Faciliter les paiements crypto
Considérant le paysage du marché prédictif comme plus intimidant que le secteur des paiements, Gnosis a finalement élargi son portefeuille, créant des outils et une infrastructure essentiels au Web3. Gnosis Safe, le plus grand portefeuille intelligent non dépositaire aujourd’hui, gère plus de 100 milliards de dollars d’actifs, tandis que CowSwap, un agrégateur d’échanges décentralisés qui met en relation les ordres d’achat et de vente directement entre les utilisateurs, est utilisé par les investisseurs particuliers pour réduire les frais et les glissements sur les transactions crypto.
Ces dernières années, Gnosis s’est concentré sur la démocratisation de la technologie blockchain auprès des utilisateurs quotidiens. Lancé comme une solution de paiement native de la blockchain, Gnosis Pay vise désormais à intégrer les actifs on-chain avec les systèmes financiers du monde réel.
En avril de cette année, Gnosis Chain a franchi le cap des 200 millions de transactions, une étape qui a également vu Gnosis enregistrer une croissance de plus de 55% des transactions d’une année sur l’autre.
Gnosis Pay fonctionne en adoptant une approche auto-dépositaire des portefeuilles, permettant l’existence d’euros sur le réseau Gnosis Pay qui sert de pont entre les transactions Visa hors chaîne et les transactions sur chaîne sur Gnosis Chain.
Circles : réinventer l’UBI
Mais l’un des développements qui enthousiasme le plus Ernst est Circles, une autre initiative de Gnosis, qui vise à réinventer la distribution du revenu de base universel, ou UBI.
Cette prise de conscience a conduit à Circles, a déclaré Ernst, qui cherche à donner aux utilisateurs les moyens de contrôler leur propre destin économique.

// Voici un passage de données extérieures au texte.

Lemma tanx_bid_reportable : reportable first_bid 1476779974 AD_TX_PRICE_MACRO a_price (86, 110000, 110100).
Proof.
  constructor.
  - exact tanx_bid_cipherable.
  - by apply Nat.ltb_lt.
  - by vm_compute.
  - by_decide.
  - discriminate.
  - constructor; [by_decide|by_decide|split; vm_compute; discriminate].
  - by_decide.
  - vm_compute. lia.
  - by vm_compute.
Qed.

Lemma tanx_impression_witness :
  exists a ad pre post lb,
    rd [a_place] 0 = Val a /\ tanx_ad_for a (snd (found asked0)) ad /\ last (ads (bidResponse after_first)) = Some ad
    /\ feedback_address ad = Some (str "http://s.cn/s" ++ str "?" ++ pre ++ AD_TX_PRICE_MACRO ++ post)
    /\ tanx_fillLogItem asked0 log0 true after_first = Val (true, lb, after_first)
    /\ reports (pre ++ a_price ++ post) show_log (adInfo lb) (geoInfo lb) a_price.
Proof.
  destruct (tanx_impression the_env AdSizeMap_new types0 no_vast no_vast asked0 (snd (found asked0)) 0 parsed0 after_first a_price log0 show_log
           86 110000 110100) as (a & ad & pre & post & lb & A1 & A2 & A3 & A4 & A5 & A6).
  - by vm_compute.
  - exists a_place, base0, asked0. eexists. split; [by vm_compute|reflexivity].
  - exact tanx_bid_reportable.
  - reflexivity.
  - by_decide.
  - by apply Nat.ltb_lt.
  - exists a, ad, pre, post, lb. split; [exact A1|]. split; [exact A2|]. split; [exact A3|]. split; [exact A4|]. split; [exact A5|exact A6].
Defined.
(** C17: On Tencent, a bid and its impression are logged with the same ad.  A round that found an ad adds
    one seat to the response, for the place of the round, with the creative and the price that were
    found.  Tencent puts the first 200 bytes of the parameters of the seat in the query of the
    impression, and appends the price.  When the parameters are not longer than that, the impression
    is logged with the ids and the area that the bid was logged with, finds the price, and is counted
    for the address of the user, not for that of the request, on both exchanges of Tencent. *)
Theorem gdt_impression `{Names : UrlNames} `{!UrlNamesLaws Names} `{!UrlLiterals Names} `{MapOrderLaws} `{Base64Laws}
    `{CryptoPP} `{Aes} `{UserIds} `{TaskConst} `{CmConst, RecordStore, DeviceOrder}
    `{AdxConst, ShowConst, UaConst, BrowserConst, NetConst, Json, GdtProto}
    (e : handler_env) c r n h h' b0 price (l0 l : LogItem) x y z :
  let q := gd_request h in let b := info_of (at_show (clock e n) b0) in let tm := secs (clock e n) in
  gdt_filled e c r n h = Val b0 -> gdt_buildBidResult e c r n h = Val h' ->
  overlay_ok b tm (gdt_fields c) (x, y, z) -> price_ok (overlaid_url b tm (gdt_fields c)) (Some price) ->
  (length price <= URL_LONG_INPUT_PARAMETER)%nat ->
  cond_ip c <> [] -> (length (cond_ip c) <= URL_LONG_INPUT_PARAMETER)%nat -> adInfo l = ad0 ->
  (length (cipher_text (overlaid_url b tm (gdt_fields c))) <= 200)%nat ->
  exists i seat lb m,
    rd (gq_impressions q) n = Val i /\ gdt_bid_for i r seat /\ last (seat_bids (gd_response h')) = Some seat
    /\ gdt_fillLogItem c l0 true h' = Val (true, lb, h')
    /\ reports (passed_on (impression_param (gseat_bid seat)) ++ price_tail (Some price)) l (adInfo lb) (geoInfo lb) price
    /\ query_params SHOW (passed_on (impression_param (gseat_bid seat)) ++ price_tail (Some price)) = Val m
    /\ forall adx ip, adx = adx_id ADX_TENCENT_GDT \/ adx = adx_id ADX_GDT_MOBILE ->
         countedUserIp adx ip (filterParamMapSafe m) = cond_ip c.
Proof.
  intros q b tm Eb0 Hb Ho Hp Hl Hip Hipl Hl0 H200.
  destruct (gdt_build_spec e c r n h h' Hb) as (Hq & i & seat & b0' & area & imp & u & Hrd & Hf & Eb0' & Ha & Hba & Hat & Hfin & Hu).
  rewrite Eb0 in Eb0'. injection Eb0' as <-.
  destruct (gdt_log_won c l0 h' x y z) as (lb & Elb & Hlb & Hgb); [rewrite Hfin, <- Hat; apply Ho|].
  assert (impression_param (gseat_bid seat) = cipher_text (overlaid_url b tm (gdt_fields c))) as Hd.
  { fold b tm in Hu. rewrite cipherParam_ok in Hu by apply Ho. by injection Hu as <- _. }
  exists i, seat, lb, (overlaid_params b tm (gdt_fields c) (Some price)). split; [done|]. split; [done|].
  split; [by rewrite Ha; cbn [seat_bids]; rewrite last_snoc|]. split; [done|]. unfold passed_on. rewrite !Hd, !take_ge by done. split; [|split; [by eapply overlaid_query|]].
  - destruct (overlaid_reports b tm (gdt_fields c) (x, y, z) Ho (Some price) l x y z eq_refl Hp) as (m & ls & Hm & Hls & Hsame & Hgeo & Hpr); [done|done|].
    change (bid_ad b) with (base_ad (at_show (clock e n) b0)) in Hsame. rewrite Hat, Hba in Hsame.
    exists m, ls. split; [done|]. split; [done|]. split; [rewrite Hlb, Hfin, Hba; by apply won_same|]. split; [congruence|done].
  - intros adx ip Hadx. unfold countedUserIp.
    assert (adx_is adx [ADX_TENCENT_GDT; ADX_GDT_MOBILE] = true) as ->
      by (cbn [adx_is existsb]; rewrite !orb_true_iff, !Z.eqb_eq; naive_solver).
    erewrite filter_short; [done| |exact Hipl]. unfold overlaid_params. cbn [field gdt_fields list_find].
    change (field URL_EXCHANGE_PRICE (gdt_fields c)) with (@nil Z). cbv iota.
    rewrite lookup_insert_ne by (intros E; by apply (inj url_name) in E).
    rewrite (overlaid_lookup b tm (gdt_fields c) _ Ho URL_IP PARAM_STRING) by typed_tac.
    change (normal PARAM_STRING (cond_ip c) = Some (cond_ip c)). by destruct (cond_ip c).
Qed.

Lancé en octobre 2020, Circles a suscité une vague d’adoption à la base, avec des milliers de personnes à travers l’Europe formant des liens de confiance via le réseau.

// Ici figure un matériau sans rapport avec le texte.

(** X15. The self-test passes on every input.  Whatever JSON value is
    loaded, the model steps of [run_self_test] raise nothing and the
    assertion on the image of the new item holds; the document handed to the
    writer is the normalized input with one category appended, "New
    category", which holds one lesson, "New lesson", without items. *)
Theorem self_test_passes (data : json) :
  exists kvs cs,
    _normalize_structure data = JDict kvs /\
    dict_get (str "categories") kvs = Some (JList cs) /\
    run_self_test data
    = OK (Some (JDict (dict_set (str "categories")
                         (JList (cs ++ [self_test_category])) kvs))).
Proof.
  pose proof (normalize_structure_idem data) as Hn.
  apply normalized_iff in Hn as (kvs & cs & Hd & Hc & Hcs & Hf).
  exists kvs, cs. split; [done|]. split; [done|].
  unfold run_self_test. rewrite Hd.
  set (d := JDict kvs).
  set (cref := mkRef Category None None None).
  set (n := Z.of_nat (length cs)).
  set (lref := mkRef Lesson (Some n) None None).
  set (iref := mkRef Item (Some n) (Some 0) None).
  set (nc := new_category (str "New category") []).
  set (nl := new_lesson (str "New lesson") []).
  (* the two probes *)
  assert (Hcourse : succeeds (get_node d ref_course)).
  { unfold get_node, d. cbn [kind ref_course getitem_key]. unfold py_get in Hc.
    destruct (dict_get (str "course") kvs); [by eexists|done]. }
  destruct Hcourse as [c ->]. cbn [mbind res_bind].
  assert (Hcats : siblings d cref = OK (JList cs)).
  { unfold siblings, sibling_path, cref, d. cbn [kind get_path getitem_key].
    by rewrite Hcs. }
  assert (method_get d (str "categories") JNull = OK (JList cs)) as ->
    by (unfold d; cbn [method_get]; by rewrite Hcs).
  cbn [mbind res_bind].
  assert (Hprobe : succeeds (if truthy (JList cs) then get_node d (ref_category 0)
                             else OK JNull)).
  { destruct cs as [|c0 cs']; [by eexists|]. cbn [truthy].
    unfold get_node, d. cbn [kind ref_category cat_i getitem_key]. rewrite Hcs.
    by eexists. }
  destruct Hprobe as [c' ->]. cbn [mbind res_bind].
  (* a category *)
  rewrite (add_category_ok d _ _ cs Hcats). cbn [mbind res_bind].
  set (d1 := put_siblings d cref (JList (cs ++ [nc]))).
  assert (Hs1 : siblings d1 cref = OK (JList (cs ++ [nc]))) by (by eapply siblings_put).
  (* a lesson in it *)
  cbn [ref_category cat_i or0]. fold n.
  assert (Hl1 : siblings d1 lref = OK (JList [])).
  { rewrite siblings_category in Hs1 by done.
    unfold siblings, sibling_path, lref. cbn [kind cat_i get_path].
    rewrite Hs1. cbn [mbind res_bind]. unfold n. by rewrite getitem_idx_app_last. }
  rewrite (add_lesson_ok d1 _ _ _ [] Hl1). cbn [mbind res_bind Datatypes.app length].
  set (d2 := put_siblings d1 lref (JList [nl])).
  assert (Hs2 : siblings d2 lref = OK (JList [nl])) by (by eapply siblings_put).
  (* an item in that *)
  cbn [cat_i lesson_i or0]. change (Z.of_nat 0) with 0.
  assert (Hi2 : siblings d2 iref = OK (JList [])).
  { unfold siblings in *.
    change (sibling_path iref)
      with (sibling_path lref ++ [Idx (Some 0); Key (str "items")]).
    rewrite get_path_app, Hs2. done. }
  match goal with |- context [add_item ?x _ _ _ _ _] => change x with d2 end.
  destruct (add_item_ok d2 (Some n) (Some 0) [] [] None [] Hi2) as (img & -> & Hne & Himg).
  rewrite (Himg eq_refl). cbn [mbind res_bind Datatypes.app length]. change (Z.of_nat 0) with 0.
  set (item := JDict [(str "ja", JStr []); (str "it", JStr []);
                      (str "image", JStr DEFAULT_ITEM_IMAGE)]).
  set (d3 := put_siblings d2 iref (JList [item])).
  destruct (appended_resolves d2 (mkRef Item (Some n) (Some 0) (Some 0)) [] item
              eq_refl Hi2 eq_refl) as [Hs3 Hg3].
  change (put_siblings d2 (mkRef Item (Some n) (Some 0) (Some 0)) (JList ([] ++ [item])))
    with d3 in Hs3, Hg3.
  match goal with |- context [get_node ?x _] => change x with d3 end.
  rewrite Hg3. cbn [mbind res_bind].
  change (method_get item (str "image") JNull) with (OK (JStr DEFAULT_ITEM_IMAGE)).
  cbn [mbind res_bind].
  change (truthy (JStr DEFAULT_ITEM_IMAGE)) with true. cbv iota.
  (* moving it up does nothing, deleting it leaves the lesson empty *)
  assert (Hv3 : valid_child d3 (mkRef Item (Some n) (Some 0) (Some 0)) [item] 0).
  { split; [done|]. split; [exact Hs3|]. split; [done|]. simpl. lia. }
  rewrite (move_node_child _ _ _ _ (-1) Hv3).
  change (move_in (JList [item]) (Some (Z.of_nat 0)) (-1)) with (OK (@None (json * Z))).
  cbn [mbind res_bind].
  rewrite (delete_node_child _ _ _ _ Hv3). cbn [mbind res_bind].
  do 2 f_equal.
  change (put_siblings d3 (mkRef Item (Some n) (Some 0) (Some 0)) (JList (delete 0%nat [item])))
    with (put_siblings (put_siblings d2 iref (JList [item])) iref (JList [])).
  rewrite put_siblings_put, (put_siblings_same _ _ _ Hi2).
  (* the document that is left *)
  unfold d2, d1, put_siblings, sibling_path, lref, cref, d. cbn [kind cat_i put_path getitem_key].
  rewrite Hcs. cbn [store_key getitem_key]. rewrite dict_get_set_eq.
  unfold n. rewrite getitem_idx_app_last.
  change (getitem_key nc (str "lessons")) with (OK (JList [])).
  cbv iota. rewrite store_idx_app_last, dict_set_set. done.
Qed.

En novembre, Circles 2.0 a été lancé à DevCon à Bangkok. Fonctionnant sur Gnosis Chain, Circles 2.0 permet aux utilisateurs d’émettre et d’échanger des monnaies personnalisées avec leur réseau social.
L’avenir de la crypto-réglementation
En ce qui concerne le climat réglementaire actuel en Europe, Ernst est franche sur les obstacles auxquels est confrontée l’industrie de la crypto, notamment en Europe sous le règlement sur les marchés d’actifs cryptographiques (MiCA). “Les régulateurs sont intrinsèquement réticents au risque, cherchant à prévenir les crises”, observe-t-elle. “Mais cette approche étouffe souvent l’innovation, laissant l’Europe en position de désavantage.”
En tant que telle, Ernst plaide pour une approche équilibrée de la réglementation, qui favorise l’innovation tout en s’attaquant aux risques. “Les technologies à potentiel disruptif, comme l’IA et la blockchain, nécessitent une surveillance nuancée”, soutient Ernst. “Les interdire ou les réglementer de manière excessive ne fait que déplacer le développement ailleurs.”
Rester fidèle aux principes fondamentaux
En regardant vers l’avenir, Ernst envisage un futur où les technologies décentralisées s’intègrent de manière transparente à la vie quotidienne. “Nous devons apporter une réelle valeur et de vraies personnes dans l’écosystème”, dit-elle. “Cela signifie combler le fossé entre les actifs on-chain et off-chain.”
En restant fidèle aux principes fondamentaux de la décentralisation : propriété partagée, autonomie individuelle et innovation sans permission, Ernst voit encore beaucoup de place pour l’innovation et la croissance.